Task to carry out:
Using the data that follows, return exactly the lines from the one that contains "Lemma build_loop_spec source" through the one that contains "- intros Hroom.", ends included.

Supplied information section start

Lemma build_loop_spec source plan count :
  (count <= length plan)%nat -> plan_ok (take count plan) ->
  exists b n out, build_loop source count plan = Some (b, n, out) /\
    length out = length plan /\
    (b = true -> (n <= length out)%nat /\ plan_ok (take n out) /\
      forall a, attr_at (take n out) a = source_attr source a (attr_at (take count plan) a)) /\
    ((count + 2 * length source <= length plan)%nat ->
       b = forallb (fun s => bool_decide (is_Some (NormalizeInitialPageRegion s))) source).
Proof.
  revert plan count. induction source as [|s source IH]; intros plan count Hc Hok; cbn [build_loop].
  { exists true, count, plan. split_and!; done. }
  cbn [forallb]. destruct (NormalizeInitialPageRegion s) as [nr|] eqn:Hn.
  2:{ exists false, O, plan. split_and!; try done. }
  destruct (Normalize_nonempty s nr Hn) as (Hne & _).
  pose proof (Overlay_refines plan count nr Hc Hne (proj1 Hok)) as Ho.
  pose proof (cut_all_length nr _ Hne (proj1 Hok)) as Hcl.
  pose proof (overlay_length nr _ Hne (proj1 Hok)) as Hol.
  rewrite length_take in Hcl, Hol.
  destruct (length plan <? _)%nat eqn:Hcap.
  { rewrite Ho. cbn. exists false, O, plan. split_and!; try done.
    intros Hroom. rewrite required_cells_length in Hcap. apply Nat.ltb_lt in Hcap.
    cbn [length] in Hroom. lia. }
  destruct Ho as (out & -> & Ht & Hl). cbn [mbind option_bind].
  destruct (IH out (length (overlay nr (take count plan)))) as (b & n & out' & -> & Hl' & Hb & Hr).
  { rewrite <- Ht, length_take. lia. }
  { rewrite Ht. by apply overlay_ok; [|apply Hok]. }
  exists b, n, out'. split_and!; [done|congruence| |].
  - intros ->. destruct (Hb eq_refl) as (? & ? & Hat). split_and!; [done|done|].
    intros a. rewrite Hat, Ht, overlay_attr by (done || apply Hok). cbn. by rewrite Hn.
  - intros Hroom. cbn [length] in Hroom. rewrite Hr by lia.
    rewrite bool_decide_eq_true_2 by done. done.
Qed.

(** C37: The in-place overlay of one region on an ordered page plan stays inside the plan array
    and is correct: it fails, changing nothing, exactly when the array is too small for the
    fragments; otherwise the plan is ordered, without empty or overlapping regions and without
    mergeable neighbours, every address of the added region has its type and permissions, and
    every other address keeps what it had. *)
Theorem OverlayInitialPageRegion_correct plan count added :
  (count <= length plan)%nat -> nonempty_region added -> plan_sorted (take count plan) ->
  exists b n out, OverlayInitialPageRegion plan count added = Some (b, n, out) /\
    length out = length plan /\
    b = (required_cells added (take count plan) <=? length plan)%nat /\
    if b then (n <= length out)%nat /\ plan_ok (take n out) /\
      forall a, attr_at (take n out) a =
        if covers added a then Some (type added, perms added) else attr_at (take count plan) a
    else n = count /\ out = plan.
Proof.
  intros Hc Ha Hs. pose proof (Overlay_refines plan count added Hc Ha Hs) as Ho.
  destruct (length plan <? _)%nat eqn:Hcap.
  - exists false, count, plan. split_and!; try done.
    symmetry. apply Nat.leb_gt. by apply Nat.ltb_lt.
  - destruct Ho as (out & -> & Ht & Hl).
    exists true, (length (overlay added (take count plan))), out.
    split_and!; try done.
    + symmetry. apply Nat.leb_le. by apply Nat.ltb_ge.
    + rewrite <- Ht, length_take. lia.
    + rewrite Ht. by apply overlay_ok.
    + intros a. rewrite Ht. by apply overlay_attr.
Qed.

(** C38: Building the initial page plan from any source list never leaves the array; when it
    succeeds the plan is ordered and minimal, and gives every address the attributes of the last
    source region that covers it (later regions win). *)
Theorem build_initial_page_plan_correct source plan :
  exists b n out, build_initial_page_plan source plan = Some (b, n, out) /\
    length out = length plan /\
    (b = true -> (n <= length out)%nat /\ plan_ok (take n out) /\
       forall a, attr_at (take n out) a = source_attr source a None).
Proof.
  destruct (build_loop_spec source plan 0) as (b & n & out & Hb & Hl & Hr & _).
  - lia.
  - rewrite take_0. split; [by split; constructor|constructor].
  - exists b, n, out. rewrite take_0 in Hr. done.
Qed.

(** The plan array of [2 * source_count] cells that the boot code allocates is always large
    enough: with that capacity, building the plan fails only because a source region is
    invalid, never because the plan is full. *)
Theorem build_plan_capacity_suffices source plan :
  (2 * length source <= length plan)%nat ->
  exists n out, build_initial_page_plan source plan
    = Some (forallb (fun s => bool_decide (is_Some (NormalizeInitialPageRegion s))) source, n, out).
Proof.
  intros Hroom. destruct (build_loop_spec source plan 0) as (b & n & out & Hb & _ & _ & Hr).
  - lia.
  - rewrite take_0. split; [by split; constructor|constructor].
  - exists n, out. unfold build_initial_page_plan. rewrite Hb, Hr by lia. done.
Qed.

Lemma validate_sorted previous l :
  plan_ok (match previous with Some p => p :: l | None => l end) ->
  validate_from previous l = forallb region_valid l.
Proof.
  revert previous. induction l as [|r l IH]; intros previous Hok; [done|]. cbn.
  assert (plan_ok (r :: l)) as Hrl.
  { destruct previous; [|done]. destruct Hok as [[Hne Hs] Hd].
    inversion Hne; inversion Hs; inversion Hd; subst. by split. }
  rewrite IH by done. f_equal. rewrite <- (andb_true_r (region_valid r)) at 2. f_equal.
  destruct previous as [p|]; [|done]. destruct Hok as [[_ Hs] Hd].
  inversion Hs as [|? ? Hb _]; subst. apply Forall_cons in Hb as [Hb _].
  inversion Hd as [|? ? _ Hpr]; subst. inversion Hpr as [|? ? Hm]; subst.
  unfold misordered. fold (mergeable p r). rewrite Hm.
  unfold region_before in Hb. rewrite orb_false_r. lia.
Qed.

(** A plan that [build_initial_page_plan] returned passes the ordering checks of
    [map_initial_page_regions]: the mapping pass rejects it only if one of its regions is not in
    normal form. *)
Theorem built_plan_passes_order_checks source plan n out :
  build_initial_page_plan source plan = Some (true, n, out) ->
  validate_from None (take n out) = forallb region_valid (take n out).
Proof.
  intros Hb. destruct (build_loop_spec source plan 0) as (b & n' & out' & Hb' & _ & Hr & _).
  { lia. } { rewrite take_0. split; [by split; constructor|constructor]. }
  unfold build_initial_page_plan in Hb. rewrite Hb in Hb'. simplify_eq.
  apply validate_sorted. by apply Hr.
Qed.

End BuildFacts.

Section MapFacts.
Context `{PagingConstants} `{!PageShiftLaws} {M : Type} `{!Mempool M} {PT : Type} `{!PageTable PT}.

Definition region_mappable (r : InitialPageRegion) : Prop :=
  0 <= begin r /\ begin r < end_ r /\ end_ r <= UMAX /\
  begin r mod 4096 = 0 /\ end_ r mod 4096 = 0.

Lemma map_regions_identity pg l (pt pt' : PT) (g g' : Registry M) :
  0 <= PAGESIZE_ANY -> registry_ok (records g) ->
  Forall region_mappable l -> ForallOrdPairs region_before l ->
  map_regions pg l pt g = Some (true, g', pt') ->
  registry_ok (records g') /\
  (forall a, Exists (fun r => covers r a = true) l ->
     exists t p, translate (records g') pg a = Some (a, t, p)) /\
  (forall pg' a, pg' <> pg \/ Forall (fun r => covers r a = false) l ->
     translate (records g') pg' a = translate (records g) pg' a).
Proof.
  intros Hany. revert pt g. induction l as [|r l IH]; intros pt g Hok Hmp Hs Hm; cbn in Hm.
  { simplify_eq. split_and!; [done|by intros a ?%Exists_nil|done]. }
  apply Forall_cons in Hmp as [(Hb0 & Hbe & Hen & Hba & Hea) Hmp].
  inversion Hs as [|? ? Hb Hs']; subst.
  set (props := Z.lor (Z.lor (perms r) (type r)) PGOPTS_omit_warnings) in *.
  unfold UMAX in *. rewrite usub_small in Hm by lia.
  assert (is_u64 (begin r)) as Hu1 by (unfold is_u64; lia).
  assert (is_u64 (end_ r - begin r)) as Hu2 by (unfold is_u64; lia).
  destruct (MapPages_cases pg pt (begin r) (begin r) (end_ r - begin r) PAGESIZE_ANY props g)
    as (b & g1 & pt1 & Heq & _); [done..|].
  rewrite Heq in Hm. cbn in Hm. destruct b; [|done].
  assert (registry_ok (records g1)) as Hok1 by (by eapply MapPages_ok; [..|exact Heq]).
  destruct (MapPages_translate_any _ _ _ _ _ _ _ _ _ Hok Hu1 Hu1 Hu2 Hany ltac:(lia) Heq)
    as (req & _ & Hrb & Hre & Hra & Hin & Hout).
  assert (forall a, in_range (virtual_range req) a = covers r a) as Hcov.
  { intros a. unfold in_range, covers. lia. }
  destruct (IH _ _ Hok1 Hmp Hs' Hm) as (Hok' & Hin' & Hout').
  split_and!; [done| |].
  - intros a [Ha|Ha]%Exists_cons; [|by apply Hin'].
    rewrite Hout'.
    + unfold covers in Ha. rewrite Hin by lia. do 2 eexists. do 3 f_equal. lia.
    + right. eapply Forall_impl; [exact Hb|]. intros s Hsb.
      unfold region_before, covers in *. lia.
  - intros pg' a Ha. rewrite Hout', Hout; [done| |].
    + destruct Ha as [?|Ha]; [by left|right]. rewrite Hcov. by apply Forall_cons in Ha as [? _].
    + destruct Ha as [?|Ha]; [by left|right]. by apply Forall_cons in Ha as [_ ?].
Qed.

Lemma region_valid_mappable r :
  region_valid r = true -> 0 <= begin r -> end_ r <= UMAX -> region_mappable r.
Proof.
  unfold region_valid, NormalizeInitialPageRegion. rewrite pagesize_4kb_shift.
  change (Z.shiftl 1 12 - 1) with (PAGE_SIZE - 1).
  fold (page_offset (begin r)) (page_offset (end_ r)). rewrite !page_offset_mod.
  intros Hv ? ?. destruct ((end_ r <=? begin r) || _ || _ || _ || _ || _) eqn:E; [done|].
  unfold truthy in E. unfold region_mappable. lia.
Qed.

Supplied information section end
Supplied information section start

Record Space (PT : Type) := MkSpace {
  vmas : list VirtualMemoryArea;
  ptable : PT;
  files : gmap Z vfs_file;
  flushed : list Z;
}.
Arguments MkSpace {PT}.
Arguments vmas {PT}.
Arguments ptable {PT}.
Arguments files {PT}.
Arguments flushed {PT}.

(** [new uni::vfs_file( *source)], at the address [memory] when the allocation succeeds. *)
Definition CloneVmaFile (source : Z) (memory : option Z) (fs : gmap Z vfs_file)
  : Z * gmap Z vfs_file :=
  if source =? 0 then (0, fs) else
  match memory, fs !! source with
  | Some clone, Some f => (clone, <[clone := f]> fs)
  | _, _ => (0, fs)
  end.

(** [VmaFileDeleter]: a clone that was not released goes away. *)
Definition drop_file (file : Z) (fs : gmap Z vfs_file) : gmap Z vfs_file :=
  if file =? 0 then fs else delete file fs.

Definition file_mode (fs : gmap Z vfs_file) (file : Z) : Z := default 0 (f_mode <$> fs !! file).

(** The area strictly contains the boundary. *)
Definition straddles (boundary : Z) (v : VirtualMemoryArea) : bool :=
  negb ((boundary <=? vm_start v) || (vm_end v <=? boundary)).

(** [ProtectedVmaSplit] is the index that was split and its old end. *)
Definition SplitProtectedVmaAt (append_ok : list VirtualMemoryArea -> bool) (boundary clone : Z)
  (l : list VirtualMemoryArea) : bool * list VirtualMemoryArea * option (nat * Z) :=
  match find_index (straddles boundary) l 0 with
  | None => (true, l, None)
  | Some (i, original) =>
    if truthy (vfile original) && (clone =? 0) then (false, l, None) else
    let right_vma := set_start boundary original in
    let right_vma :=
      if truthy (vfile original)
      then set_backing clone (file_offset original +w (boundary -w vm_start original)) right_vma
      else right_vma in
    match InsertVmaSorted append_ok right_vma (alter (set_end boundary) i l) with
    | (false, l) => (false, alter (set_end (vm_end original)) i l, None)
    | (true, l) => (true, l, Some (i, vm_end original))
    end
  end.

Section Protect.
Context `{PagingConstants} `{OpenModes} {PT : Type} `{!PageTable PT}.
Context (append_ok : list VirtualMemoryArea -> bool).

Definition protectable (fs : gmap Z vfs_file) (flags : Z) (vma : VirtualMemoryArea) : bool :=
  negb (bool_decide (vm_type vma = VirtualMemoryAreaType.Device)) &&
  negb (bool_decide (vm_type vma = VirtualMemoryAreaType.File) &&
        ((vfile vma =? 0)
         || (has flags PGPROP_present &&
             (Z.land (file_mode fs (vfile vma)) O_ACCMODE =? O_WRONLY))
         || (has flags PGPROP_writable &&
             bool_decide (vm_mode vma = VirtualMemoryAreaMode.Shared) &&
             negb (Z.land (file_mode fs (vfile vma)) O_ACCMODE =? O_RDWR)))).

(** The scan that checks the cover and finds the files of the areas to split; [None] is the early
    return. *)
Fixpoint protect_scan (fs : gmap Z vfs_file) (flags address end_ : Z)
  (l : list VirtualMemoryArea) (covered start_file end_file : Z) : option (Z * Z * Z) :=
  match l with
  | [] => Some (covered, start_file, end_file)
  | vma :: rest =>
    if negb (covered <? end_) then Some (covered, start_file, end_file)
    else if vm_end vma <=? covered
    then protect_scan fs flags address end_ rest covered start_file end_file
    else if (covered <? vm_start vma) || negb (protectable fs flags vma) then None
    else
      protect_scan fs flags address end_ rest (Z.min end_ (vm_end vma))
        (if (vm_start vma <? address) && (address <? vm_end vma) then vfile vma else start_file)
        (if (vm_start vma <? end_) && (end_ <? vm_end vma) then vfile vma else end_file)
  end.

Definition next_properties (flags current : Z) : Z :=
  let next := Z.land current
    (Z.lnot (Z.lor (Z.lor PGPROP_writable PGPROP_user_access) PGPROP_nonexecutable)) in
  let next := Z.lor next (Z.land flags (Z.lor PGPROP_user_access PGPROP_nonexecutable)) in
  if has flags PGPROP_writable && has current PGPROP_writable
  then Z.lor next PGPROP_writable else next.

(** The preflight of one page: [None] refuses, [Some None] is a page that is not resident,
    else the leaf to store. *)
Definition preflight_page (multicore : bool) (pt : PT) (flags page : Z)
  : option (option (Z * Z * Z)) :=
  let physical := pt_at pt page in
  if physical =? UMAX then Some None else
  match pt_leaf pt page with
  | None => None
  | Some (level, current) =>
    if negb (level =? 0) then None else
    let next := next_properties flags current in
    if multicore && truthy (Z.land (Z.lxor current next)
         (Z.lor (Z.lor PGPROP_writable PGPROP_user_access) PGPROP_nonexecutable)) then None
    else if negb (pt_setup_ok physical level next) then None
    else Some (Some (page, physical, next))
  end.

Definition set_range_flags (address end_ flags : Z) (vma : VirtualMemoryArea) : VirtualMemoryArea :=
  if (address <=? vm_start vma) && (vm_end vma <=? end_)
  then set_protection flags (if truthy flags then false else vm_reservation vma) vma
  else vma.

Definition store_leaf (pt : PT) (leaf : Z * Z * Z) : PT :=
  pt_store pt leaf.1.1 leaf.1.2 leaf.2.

Supplied information section end
Supplied information section start

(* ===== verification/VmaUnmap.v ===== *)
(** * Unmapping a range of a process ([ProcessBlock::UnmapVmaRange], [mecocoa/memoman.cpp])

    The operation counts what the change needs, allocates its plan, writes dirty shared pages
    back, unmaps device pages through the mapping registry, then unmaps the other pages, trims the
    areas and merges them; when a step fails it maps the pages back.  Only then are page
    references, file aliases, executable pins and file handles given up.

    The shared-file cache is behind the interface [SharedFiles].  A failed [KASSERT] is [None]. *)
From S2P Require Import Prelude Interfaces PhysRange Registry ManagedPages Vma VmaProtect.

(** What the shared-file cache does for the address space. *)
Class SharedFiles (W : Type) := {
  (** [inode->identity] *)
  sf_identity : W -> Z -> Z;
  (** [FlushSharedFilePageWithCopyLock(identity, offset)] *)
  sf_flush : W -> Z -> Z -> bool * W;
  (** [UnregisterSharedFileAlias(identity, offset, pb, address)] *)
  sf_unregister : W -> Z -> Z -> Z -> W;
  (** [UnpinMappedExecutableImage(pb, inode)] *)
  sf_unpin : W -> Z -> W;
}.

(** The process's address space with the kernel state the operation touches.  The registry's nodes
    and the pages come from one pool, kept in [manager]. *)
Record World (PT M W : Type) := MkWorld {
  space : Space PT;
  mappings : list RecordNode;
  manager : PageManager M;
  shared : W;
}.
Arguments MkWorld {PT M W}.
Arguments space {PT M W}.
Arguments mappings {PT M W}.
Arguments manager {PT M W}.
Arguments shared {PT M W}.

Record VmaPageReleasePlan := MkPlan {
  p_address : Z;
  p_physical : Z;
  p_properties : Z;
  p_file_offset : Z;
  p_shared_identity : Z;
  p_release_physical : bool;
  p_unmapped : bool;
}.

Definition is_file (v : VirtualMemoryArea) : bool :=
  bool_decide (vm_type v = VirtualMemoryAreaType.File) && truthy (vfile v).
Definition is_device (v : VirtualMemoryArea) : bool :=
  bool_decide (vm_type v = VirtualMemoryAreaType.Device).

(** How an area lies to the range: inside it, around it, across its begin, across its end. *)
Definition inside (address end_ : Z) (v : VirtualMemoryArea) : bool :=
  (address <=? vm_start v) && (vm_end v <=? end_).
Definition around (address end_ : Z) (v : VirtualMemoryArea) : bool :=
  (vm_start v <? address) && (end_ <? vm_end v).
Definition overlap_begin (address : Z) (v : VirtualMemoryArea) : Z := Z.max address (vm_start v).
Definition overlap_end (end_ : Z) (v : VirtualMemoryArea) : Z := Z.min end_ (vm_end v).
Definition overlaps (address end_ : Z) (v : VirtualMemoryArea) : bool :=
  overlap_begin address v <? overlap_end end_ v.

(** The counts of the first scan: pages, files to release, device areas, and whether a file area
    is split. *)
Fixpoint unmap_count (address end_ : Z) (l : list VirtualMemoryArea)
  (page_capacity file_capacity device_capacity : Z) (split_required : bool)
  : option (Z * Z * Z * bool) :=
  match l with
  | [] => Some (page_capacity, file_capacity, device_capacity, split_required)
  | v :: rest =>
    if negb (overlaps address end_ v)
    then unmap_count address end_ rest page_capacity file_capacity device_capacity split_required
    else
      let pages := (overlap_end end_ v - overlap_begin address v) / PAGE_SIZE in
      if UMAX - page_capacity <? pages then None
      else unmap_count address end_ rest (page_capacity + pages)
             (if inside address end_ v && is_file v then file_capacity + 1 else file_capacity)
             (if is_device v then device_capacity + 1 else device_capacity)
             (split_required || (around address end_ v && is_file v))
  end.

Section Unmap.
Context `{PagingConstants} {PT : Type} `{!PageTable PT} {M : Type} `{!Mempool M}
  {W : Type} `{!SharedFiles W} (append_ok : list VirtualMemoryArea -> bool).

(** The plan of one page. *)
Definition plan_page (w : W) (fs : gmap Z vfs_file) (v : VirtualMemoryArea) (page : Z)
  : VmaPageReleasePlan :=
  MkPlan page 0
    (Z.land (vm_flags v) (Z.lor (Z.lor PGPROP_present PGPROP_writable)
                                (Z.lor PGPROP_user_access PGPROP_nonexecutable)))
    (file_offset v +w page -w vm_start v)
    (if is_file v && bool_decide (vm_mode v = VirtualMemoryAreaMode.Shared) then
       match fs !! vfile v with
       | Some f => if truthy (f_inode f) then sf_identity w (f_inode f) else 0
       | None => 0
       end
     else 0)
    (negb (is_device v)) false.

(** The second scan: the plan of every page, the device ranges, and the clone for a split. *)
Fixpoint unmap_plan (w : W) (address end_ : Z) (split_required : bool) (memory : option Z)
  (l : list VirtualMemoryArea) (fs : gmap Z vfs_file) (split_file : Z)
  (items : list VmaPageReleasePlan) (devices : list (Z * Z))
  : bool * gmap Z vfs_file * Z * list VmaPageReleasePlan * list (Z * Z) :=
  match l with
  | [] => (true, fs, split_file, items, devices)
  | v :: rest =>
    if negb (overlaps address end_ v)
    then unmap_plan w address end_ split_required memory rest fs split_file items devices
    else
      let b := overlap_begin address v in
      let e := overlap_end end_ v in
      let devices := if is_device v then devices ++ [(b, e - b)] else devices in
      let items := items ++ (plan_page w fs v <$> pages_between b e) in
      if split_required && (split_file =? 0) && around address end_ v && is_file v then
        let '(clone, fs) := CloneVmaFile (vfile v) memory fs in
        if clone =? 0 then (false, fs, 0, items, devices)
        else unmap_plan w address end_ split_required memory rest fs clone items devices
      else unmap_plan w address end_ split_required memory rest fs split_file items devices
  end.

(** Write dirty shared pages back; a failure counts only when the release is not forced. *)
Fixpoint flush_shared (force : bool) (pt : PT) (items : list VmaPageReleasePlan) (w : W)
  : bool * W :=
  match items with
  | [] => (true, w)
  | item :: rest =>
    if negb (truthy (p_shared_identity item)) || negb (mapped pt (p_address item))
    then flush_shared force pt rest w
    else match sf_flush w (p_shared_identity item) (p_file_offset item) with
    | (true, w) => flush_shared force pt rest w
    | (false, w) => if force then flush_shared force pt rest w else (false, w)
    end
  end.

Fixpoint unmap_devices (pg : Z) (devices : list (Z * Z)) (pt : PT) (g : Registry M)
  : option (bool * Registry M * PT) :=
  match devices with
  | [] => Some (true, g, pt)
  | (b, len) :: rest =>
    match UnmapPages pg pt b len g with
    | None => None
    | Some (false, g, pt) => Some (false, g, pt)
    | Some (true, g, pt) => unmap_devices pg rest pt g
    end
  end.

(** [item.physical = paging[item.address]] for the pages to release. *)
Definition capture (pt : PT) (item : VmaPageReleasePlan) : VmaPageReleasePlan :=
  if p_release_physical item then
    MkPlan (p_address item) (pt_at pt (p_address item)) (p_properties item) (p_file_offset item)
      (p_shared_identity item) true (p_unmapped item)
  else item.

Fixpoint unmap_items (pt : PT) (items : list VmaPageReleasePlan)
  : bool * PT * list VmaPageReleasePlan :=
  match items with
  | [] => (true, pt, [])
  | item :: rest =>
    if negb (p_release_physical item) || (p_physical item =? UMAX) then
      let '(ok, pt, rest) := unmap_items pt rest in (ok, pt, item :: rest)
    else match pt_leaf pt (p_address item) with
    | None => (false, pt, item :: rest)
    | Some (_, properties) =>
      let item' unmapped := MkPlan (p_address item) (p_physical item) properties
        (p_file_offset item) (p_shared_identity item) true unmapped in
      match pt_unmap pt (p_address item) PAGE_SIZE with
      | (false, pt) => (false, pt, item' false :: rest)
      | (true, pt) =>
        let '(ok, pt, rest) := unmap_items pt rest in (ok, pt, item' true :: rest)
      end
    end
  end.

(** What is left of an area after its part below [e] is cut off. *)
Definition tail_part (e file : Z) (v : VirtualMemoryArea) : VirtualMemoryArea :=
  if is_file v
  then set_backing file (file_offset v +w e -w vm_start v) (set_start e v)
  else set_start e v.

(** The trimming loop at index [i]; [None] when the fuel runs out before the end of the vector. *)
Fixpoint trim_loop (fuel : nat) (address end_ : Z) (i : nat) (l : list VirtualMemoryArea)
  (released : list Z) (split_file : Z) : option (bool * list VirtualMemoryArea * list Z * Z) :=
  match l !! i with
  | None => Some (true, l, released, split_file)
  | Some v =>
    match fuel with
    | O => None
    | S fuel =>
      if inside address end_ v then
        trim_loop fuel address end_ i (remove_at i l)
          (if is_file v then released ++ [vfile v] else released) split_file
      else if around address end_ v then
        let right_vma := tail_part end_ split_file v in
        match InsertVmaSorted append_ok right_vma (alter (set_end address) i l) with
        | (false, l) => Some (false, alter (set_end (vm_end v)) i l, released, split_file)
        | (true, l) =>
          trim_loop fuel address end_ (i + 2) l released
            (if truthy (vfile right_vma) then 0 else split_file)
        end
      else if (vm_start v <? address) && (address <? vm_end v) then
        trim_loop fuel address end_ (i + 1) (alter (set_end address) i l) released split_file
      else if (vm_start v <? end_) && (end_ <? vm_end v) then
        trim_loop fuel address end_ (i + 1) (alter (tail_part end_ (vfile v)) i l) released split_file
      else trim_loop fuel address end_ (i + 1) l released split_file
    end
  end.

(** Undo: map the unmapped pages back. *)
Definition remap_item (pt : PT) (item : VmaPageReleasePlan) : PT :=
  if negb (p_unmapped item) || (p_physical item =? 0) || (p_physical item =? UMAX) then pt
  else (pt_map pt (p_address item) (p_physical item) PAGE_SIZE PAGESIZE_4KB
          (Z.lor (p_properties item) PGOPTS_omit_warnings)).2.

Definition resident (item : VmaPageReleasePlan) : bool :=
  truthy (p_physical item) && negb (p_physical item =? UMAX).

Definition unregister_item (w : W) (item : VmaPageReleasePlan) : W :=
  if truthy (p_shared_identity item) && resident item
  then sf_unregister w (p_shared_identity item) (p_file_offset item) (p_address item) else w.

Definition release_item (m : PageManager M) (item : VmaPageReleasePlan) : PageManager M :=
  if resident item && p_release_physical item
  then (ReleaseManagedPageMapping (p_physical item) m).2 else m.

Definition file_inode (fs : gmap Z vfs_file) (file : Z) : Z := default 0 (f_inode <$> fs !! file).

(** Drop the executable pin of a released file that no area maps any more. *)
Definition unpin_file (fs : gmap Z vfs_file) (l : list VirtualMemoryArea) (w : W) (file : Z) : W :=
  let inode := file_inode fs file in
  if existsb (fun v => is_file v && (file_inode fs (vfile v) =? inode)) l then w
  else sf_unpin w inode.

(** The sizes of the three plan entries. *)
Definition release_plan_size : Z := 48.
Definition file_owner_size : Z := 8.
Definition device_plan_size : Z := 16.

Supplied information section end

Answer:
Lemma build_loop_spec source plan count :
  (count <= length plan)%nat -> plan_ok (take count plan) ->
  exists b n out, build_loop source count plan = Some (b, n, out) /\
    length out = length plan /\
    (b = true -> (n <= length out)%nat /\ plan_ok (take n out) /\
      forall a, attr_at (take n out) a = source_attr source a (attr_at (take count plan) a)) /\
    ((count + 2 * length source <= length plan)%nat ->
       b = forallb (fun s => bool_decide (is_Some (NormalizeInitialPageRegion s))) source).
Proof.
  revert plan count. induction source as [|s source IH]; intros plan count Hc Hok; cbn [build_loop].
  { exists true, count, plan. split_and!; done. }
  cbn [forallb]. destruct (NormalizeInitialPageRegion s) as [nr|] eqn:Hn.
  2:{ exists false, O, plan. split_and!; try done. }
  destruct (Normalize_nonempty s nr Hn) as (Hne & _).
  pose proof (Overlay_refines plan count nr Hc Hne (proj1 Hok)) as Ho.
  pose proof (cut_all_length nr _ Hne (proj1 Hok)) as Hcl.
  pose proof (overlay_length nr _ Hne (proj1 Hok)) as Hol.
  rewrite length_take in Hcl, Hol.
  destruct (length plan <? _)%nat eqn:Hcap.
  { rewrite Ho. cbn. exists false, O, plan. split_and!; try done.
    intros Hroom. rewrite required_cells_length in Hcap. apply Nat.ltb_lt in Hcap.
    cbn [length] in Hroom. lia. }
  destruct Ho as (out & -> & Ht & Hl). cbn [mbind option_bind].
  destruct (IH out (length (overlay nr (take count plan)))) as (b & n & out' & -> & Hl' & Hb & Hr).
  { rewrite <- Ht, length_take. lia. }
  { rewrite Ht. by apply overlay_ok; [|apply Hok]. }
  exists b, n, out'. split_and!; [done|congruence| |].
  - intros ->. destruct (Hb eq_refl) as (? & ? & Hat). split_and!; [done|done|].
    intros a. rewrite Hat, Ht, overlay_attr by (done || apply Hok). cbn. by rewrite Hn.
  - intros Hroom. cbn [length] in Hroom. rewrite Hr by lia.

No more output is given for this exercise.